We deal with hard money Ben Soifer commercial loans. Many ask us what they are. In short, a commercial hard money loan is based upon the value of your collateral not upon your creditworthiness. So, let’s say you have a low credit rating or a dismal credit history – no matter. Hard, or bridge, money lenders look beyond that and consider the value of your property instead.
Bridge money commercial loans are risky which is why banks and conventional lending associations refuse to deal with them. Essentially, the hard money lender (or private money lender since it comes down to the same thing) is using his personal funds to bail you out of your trouble. Since he is taking a risk on your property, he wants to make sure that your collateral is worth his money. You may need to provide him with some evidence of your trustworthiness, but more than anything you’ll need to convince him that your property is attractive, has potential, and will more than redeem his loan. You’ll also need to show him you’ll be able to repay your loan. If you fail – and the interest is high – the hard money lender sells your property as repayment.

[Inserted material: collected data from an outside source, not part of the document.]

(* ===== verification/Rpc.v ===== *)
(** * Rpc: requests, responses and the boot handshake (src/src/rpc.h, rpc.cc)

    The state and operations of class RpcNode.  taut::Session is an external
    library: a peer either has a session or not, a send is taken or refused as an
    outcome list says, and what a session delivers is an event.  Callbacks are data
    of a type [K]: running one is an output.  [finish_call] erases a call before it
    runs its callback and the loops collect ids first, so callbacks that re-enter
    [call] do so after the step. *)

From Stdlib Require Import ZArith Lia.
From stdpp Require Import base tactics list numbers gmap.
From S2P Require Import Prelude Bytes Wire Demux NodeState.

Definition kHelloRetry : Z := 200.
Definition kStrangerInterval : Z := 1000.
Definition kUnknownMethod : Z := 0xFFFFFFFF.

Record Peer := mkPeer {
  p_addr : Endpoint; p_session : bool; p_remote_boot : Z; p_acked : bool;
  p_next_hello : Z; p_pending : list bytes
}.

Definition set_addr (x : Endpoint) (p : Peer) : Peer :=
  mkPeer x (p_session p) (p_remote_boot p) (p_acked p) (p_next_hello p) (p_pending p).
Definition set_session (x : bool) (p : Peer) : Peer :=
  mkPeer (p_addr p) x (p_remote_boot p) (p_acked p) (p_next_hello p) (p_pending p).
Definition set_remote_boot (x : Z) (p : Peer) : Peer :=
  mkPeer (p_addr p) (p_session p) x (p_acked p) (p_next_hello p) (p_pending p).
Definition set_acked (x : bool) (p : Peer) : Peer :=
  mkPeer (p_addr p) (p_session p) (p_remote_boot p) x (p_next_hello p) (p_pending p).
Definition set_next_hello (x : Z) (p : Peer) : Peer :=
  mkPeer (p_addr p) (p_session p) (p_remote_boot p) (p_acked p) x (p_pending p).
Definition set_pending (x : list bytes) (p : Peer) : Peer :=
  mkPeer (p_addr p) (p_session p) (p_remote_boot p) (p_acked p) (p_next_hello p) x.

Definition is_established (p : Peer) : bool :=
  negb (p_remote_boot p =? 0) && p_acked p && p_session p.

Section rpc.
Context {K : Type}.

Record PendingCall := mkPendingCall { pc_key : Z; pc_deadline : Z; pc_cb : K }.

Inductive RpcOut :=
  | SendHello (to : Endpoint) (h : Hello)
  | SendFrame (to : Endpoint) (frame : bytes)
  | RunCallback (k : K) (st : Z) (body : bytes)
  | RunHandler (ctx : ReqCtx) (body : bytes).

Record RpcNode := mkRpc {
  r_views : Views;
  r_boot : Z;
  r_peers : gmap Z Peer;
  r_calls : gmap Z PendingCall;
  r_handlers : list Z;
  r_stranger_next : gmap Z Z;
  r_next_req : Z;
  r_now : Z;
  r_full : list bool;      (* outcomes of the next session sends: true is refused *)
  r_out : list RpcOut
}.

Definition set_views (x : Views) (r : RpcNode) : RpcNode :=
  mkRpc x (r_boot r) (r_peers r) (r_calls r) (r_handlers r) (r_stranger_next r) (r_next_req r)
    (r_now r) (r_full r) (r_out r).
Definition set_peers (x : gmap Z Peer) (r : RpcNode) : RpcNode :=
  mkRpc (r_views r) (r_boot r) x (r_calls r) (r_handlers r) (r_stranger_next r) (r_next_req r)
    (r_now r) (r_full r) (r_out r).
Definition set_calls (x : gmap Z PendingCall) (r : RpcNode) : RpcNode :=
  mkRpc (r_views r) (r_boot r) (r_peers r) x (r_handlers r) (r_stranger_next r) (r_next_req r)
    (r_now r) (r_full r) (r_out r).
Definition set_handlers (x : list Z) (r : RpcNode) : RpcNode :=
  mkRpc (r_views r) (r_boot r) (r_peers r) (r_calls r) x (r_stranger_next r) (r_next_req r)
    (r_now r) (r_full r) (r_out r).
Definition set_stranger_next (x : gmap Z Z) (r : RpcNode) : RpcNode :=
  mkRpc (r_views r) (r_boot r) (r_peers r) (r_calls r) (r_handlers r) x (r_next_req r)
    (r_now r) (r_full r) (r_out r).
Definition set_next_req (x : Z) (r : RpcNode) : RpcNode :=
  mkRpc (r_views r) (r_boot r) (r_peers r) (r_calls r) (r_handlers r) (r_stranger_next r) x
    (r_now r) (r_full r) (r_out r).
Definition set_full (x : list bool) (r : RpcNode) : RpcNode :=
  mkRpc (r_views r) (r_boot r) (r_peers r) (r_calls r) (r_handlers r) (r_stranger_next r)
    (r_next_req r) (r_now r) x (r_out r).
Definition output (o : RpcOut) (r : RpcNode) : RpcNode :=
  mkRpc (r_views r) (r_boot r) (r_peers r) (r_calls r) (r_handlers r) (r_stranger_next r)
    (r_next_req r) (r_now r) (r_full r) (r_out r ++ [o]).
Definition set_rpc_env (now : Z) (full : list bool) (r : RpcNode) : RpcNode :=
  mkRpc (r_views r) (r_boot r) (r_peers r) (r_calls r) (r_handlers r) (r_stranger_next r)
    (r_next_req r) now full (r_out r).

Definition new_rpc (boot : Z) : RpcNode := mkRpc ∅ boot ∅ ∅ [] ∅ 1 0 [] [].

(** [RpcNode::on_request] *)
Definition register (m : Method) (r : RpcNode) : RpcNode :=
  set_handlers (u8_of_method m :: r_handlers r) r.

(** [RpcNode::peer]: the entry is created on first use. *)
Definition peer (addr : Endpoint) (r : RpcNode) : Peer * RpcNode :=
  let p := default (mkPeer no_endpoint false 0 false 0 []) (r_peers r !! ekey addr) in
  let p := if decide (p_addr p = no_endpoint) then set_addr addr p else p in
  (p, set_peers (<[ekey addr := p]> (r_peers r)) r).

(** Writes through the [Peer&] of an entry. *)
Definition put (key : Z) (p : Peer) (r : RpcNode) : RpcNode :=
  set_peers (<[key := p]> (r_peers r)) r.

(** [session->send]. *)
Definition session_send (p : Peer) (frame : bytes) (r : RpcNode) : bool * RpcNode :=
  match r_full r with
  | true :: fs => (false, set_full fs r)
  | false :: fs => (true, output (SendFrame (p_addr p) frame) (set_full fs r))
  | [] => (true, output (SendFrame (p_addr p) frame) r)
  end.

Definition send_hello (key : Z) (p : Peer) (r : RpcNode) : Peer * RpcNode :=
  let p' := set_next_hello (r_now r + kHelloRetry) p in
  (p', put key p' (output (SendHello (p_addr p) (mkHello false (r_boot r) 0)) r)).

Definition call (to : Endpoint) (m : Method) (body : bytes) (timeout : Z) (cb : K) (r : RpcNode)
  : RpcNode :=
  if (kMaxRpcBody <? length body)%nat then output (RunCallback cb rpcstatus.kTooLarge []) r else
  let id := r_next_req r in
  let r := set_next_req (u64 (id + 1)) r in
  let frame := encode_rpc Request m id 0 body in
  let '(p, r) := peer to r in
  let now := r_now r in
  let pending := mkPendingCall (ekey to) (now + timeout) cb in
  if is_established p then
    let '(ok, r) := session_send p frame r in
    if negb ok then output (RunCallback cb rpcstatus.kBusy []) r
    else set_calls (<[id := pending]> (r_calls r)) r
  else
    let p := set_pending (p_pending p ++ [frame]) p in
    let r := put (ekey to) p r in
    let r := if p_next_hello p <=? now then snd (send_hello (ekey to) p r) else r in
    set_calls (<[id := pending]> (r_calls r)) r.

Definition finish_call (req_id st : Z) (body : bytes) (r : RpcNode) : RpcNode :=
  match r_calls r !! req_id with
  | None => r
  | Some c => output (RunCallback (pc_cb c) st body) (set_calls (delete req_id (r_calls r)) r)
  end.

Definition fail_calls_to (key st : Z) (r : RpcNode) : RpcNode :=
  let ids := fst <$> filter (fun p => pc_key (snd p) = key) (map_to_list (r_calls r)) in
  foldl (fun r id => finish_call id st [] r) r ids.

(** [teardown] of the entry at [key]; the entry is returned as it is left. *)
Definition teardown (key : Z) (p : Peer) (fail_calls : bool) (r : RpcNode) : Peer * RpcNode :=
  let p' := set_next_hello 0 (set_pending [] (set_session false p)) in
  let r := put key p' (set_views (drop_view (p_addr p) (r_views r)) r) in
  (p', if fail_calls then fail_calls_to (ekey (p_addr p)) rpcstatus.kPeerDown r else r).

(** [flush_pending]: queued frames go out until the session refuses one. *)
Fixpoint flush (p : Peer) (frames : list bytes) (r : RpcNode) : list bytes * RpcNode :=
  match frames with
  | [] => ([], r)
  | f :: rest =>
      let '(ok, r) := session_send p f r in
      if ok then flush p rest r else (frames, r)
  end.

Definition flush_pending (key : Z) (p : Peer) (r : RpcNode) : Peer * RpcNode :=
  let '(rest, r) := flush p (p_pending p) r in
  let p := set_pending rest p in (p, put key p r).

Definition establish (key : Z) (p : Peer) (r : RpcNode) : Peer * RpcNode :=
  let r := set_views (view (p_addr p) (r_views r)) r in
  flush_pending key (set_session true p) r.

Definition handle_hello (from : Endpoint) (h : Hello) (r : RpcNode) : RpcNode :=
  let key := ekey from in
  let '(p, r) := peer from r in
  let now := r_now r in
  let restarted := negb (p_remote_boot p =? 0) && negb (p_remote_boot p =? sender_boot h) in
  if negb (is_ack h) then
    let '(p, r) := if restarted then let '(p, r) := teardown key p true r in (set_acked false p, r)
                   else (p, r) in
    let p := set_remote_boot (sender_boot h) p in
    let r := put key p r in
    let r := output (SendHello from (mkHello true (r_boot r) (sender_boot h))) r in
    let '(p, r) := if negb (p_acked p) && (p_next_hello p <=? now) then send_hello key p r
                   else (p, r) in
    if negb (p_remote_boot p =? 0) && p_acked p && negb (p_session p)
    then snd (establish key p r) else r
  else if negb (echo_boot h =? r_boot r) then r
  else
    let '(p, r) := if restarted then teardown key p true r else (p, r) in
    let p := set_acked true (set_remote_boot (sender_boot h) p) in
    let r := put key p r in
    if negb (p_session p) then snd (establish key p r) else r.

Definition handle_stranger (from : Endpoint) (r : RpcNode) : RpcNode :=
  let now := r_now r in
  let next := default 0 (r_stranger_next r !! ekey from) in
  if now <? next then set_stranger_next (<[ekey from := next]> (r_stranger_next r)) r else
  let r := set_stranger_next (<[ekey from := now + kStrangerInterval]> (r_stranger_next r)) r in
  let '(p, r) := peer from r in
  snd (send_hello (ekey from) p r).

Definition peer_dead (ep : Endpoint) (r : RpcNode) : RpcNode :=
  match r_peers r !! ekey ep with
  | Some p =>
      let r := snd (teardown (ekey ep) p true r) in
      set_peers (delete (ekey ep) (r_peers r)) r
  | None => fail_calls_to (ekey ep) rpcstatus.kPeerDown r
  end.

Definition rpc_respond (ctx : ReqCtx) (st : Z) (body : bytes) (r : RpcNode) : RpcNode :=
  match r_peers r !! ekey (from ctx) with
  | Some p =>
      if is_established p
      then snd (session_send p (encode_rpc Response (method ctx) (req_id ctx) st body) r) else r
  | None => r
  end.

(** [dispatch]: what the session of [from] delivers. *)
Definition dispatch (from : Endpoint) (payload : bytes) (r : RpcNode) : RpcNode :=
  match decode_rpc payload with
  | Val msg =>
      match m_kind msg with
      | Response => finish_call (m_req_id msg) (m_status msg) (m_body msg) r
      | Request =>
          let ctx := mkCtx from (m_req_id msg) (m_method msg) in
          if bool_decide (u8_of_method (m_method msg) ∈ r_handlers r)
          then output (RunHandler ctx (m_body msg)) r
          else rpc_respond ctx kUnknownMethod [] r
      end
  | _ => r
  end.

(** [poll]: the socket is drained, then the peers' sessions deliver [payloads]. *)
Definition rpc_pump (received : list (Endpoint * bytes)) (r : RpcNode) : RpcNode :=
  pump r_views set_views handle_hello handle_stranger received r.

Definition deliver_to (key : Z) (payloads : list bytes) (r : RpcNode) : RpcNode :=
  match r_peers r !! key with
  | Some p => if p_session p then foldl (fun r d => dispatch (p_addr p) d r) r payloads else r
  | None => r
  end.

Definition rpc_poll (received : list (Endpoint * bytes)) (payloads : list (Z * list bytes))
    (r : RpcNode) : RpcNode :=
  foldl (fun r kp => deliver_to (fst kp) (snd kp) r) (rpc_pump received r) payloads.

Definition tick_peer (now key : Z) (r : RpcNode) : RpcNode :=
  match r_peers r !! key with
  | None => r
  | Some p =>
      if p_session p then snd (flush_pending key p r)
      else if negb (bool_decide (p_pending p = [])) && (p_next_hello p <=? now)
      then snd (send_hello key p r) else r
  end.

Definition rpc_tick (r : RpcNode) : RpcNode :=
  let now := r_now r in
  let r := foldl (fun r key => tick_peer now key r) r (fst <$> map_to_list (r_peers r)) in
  let expired := fst <$> filter (fun c => pc_deadline (snd c) <= now) (map_to_list (r_calls r)) in
  foldl (fun r id => finish_call id rpcstatus.kTimeout [] r) r expired.

(** ** Events *)

Inductive RpcEvent :=
  | RCall (to : Endpoint) (m : Method) (body : bytes) (timeout : Z) (cb : K)
  | RRespond (ctx : ReqCtx) (st : Z) (body : bytes)
  | RPoll (received : list (Endpoint * bytes)) (payloads : list (Z * list bytes))
  | RTick
  | RPeerDead (ep : Endpoint)
  | REnv (now : Z) (full : list bool).

Definition rpc_step (e : RpcEvent) (r : RpcNode) : RpcNode :=
  match e with
  | RCall to m body t cb => call to m body t cb r
  | RRespond ctx st body => rpc_respond ctx st body r
  | RPoll rc ps => rpc_poll rc ps r
  | RTick => rpc_tick r
  | RPeerDead ep => peer_dead ep r
  | REnv now full => set_rpc_env now full r
  end.

Definition rpc_run (es : list RpcEvent) (r : RpcNode) : RpcNode := foldl (fun r e => rpc_step e r) r es.
End rpc.
Arguments RpcNode : clear implicits.
Arguments RpcOut : clear implicits.
Arguments RpcEvent : clear implicits.
Arguments PendingCall : clear implicits.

There are two types of loans: residential and commercial. Residential hard money loans deal with private property and are less risky to the borrower since states and consumer protection have tightened their regulations and shield the borrower from being exploited. For commercial borrowers, the risks are that much higher so only approach a lender if your credit is really low, if you need the loan, and if you have no other recourse.
Interest rates and fees, as mentioned, are high (12 – 15% and three points on the mortgage, or more), so you may want to opt for a commercial hard money lending fee as a short term solution. You may also want to couple it with funding from other sources. Some borrowers use short-term commercial lending fees for minor urgent needs; then seek a bank loan to repay the hard money lender. It is also important to know that since lenders work on a person per person basis and set their own rates, you can negotiate those rates. Some lenders are known for setting abysmally high rates. They think you have no recourse but to approach them for a loan. That you have come to the end of the road. Show therm otherwise. Approach various lenders: see if they can match your needs and if they carry your kind of loan. Also look into their schedules and terms of processing. Then, bring in a lawyer and negotiate your needs.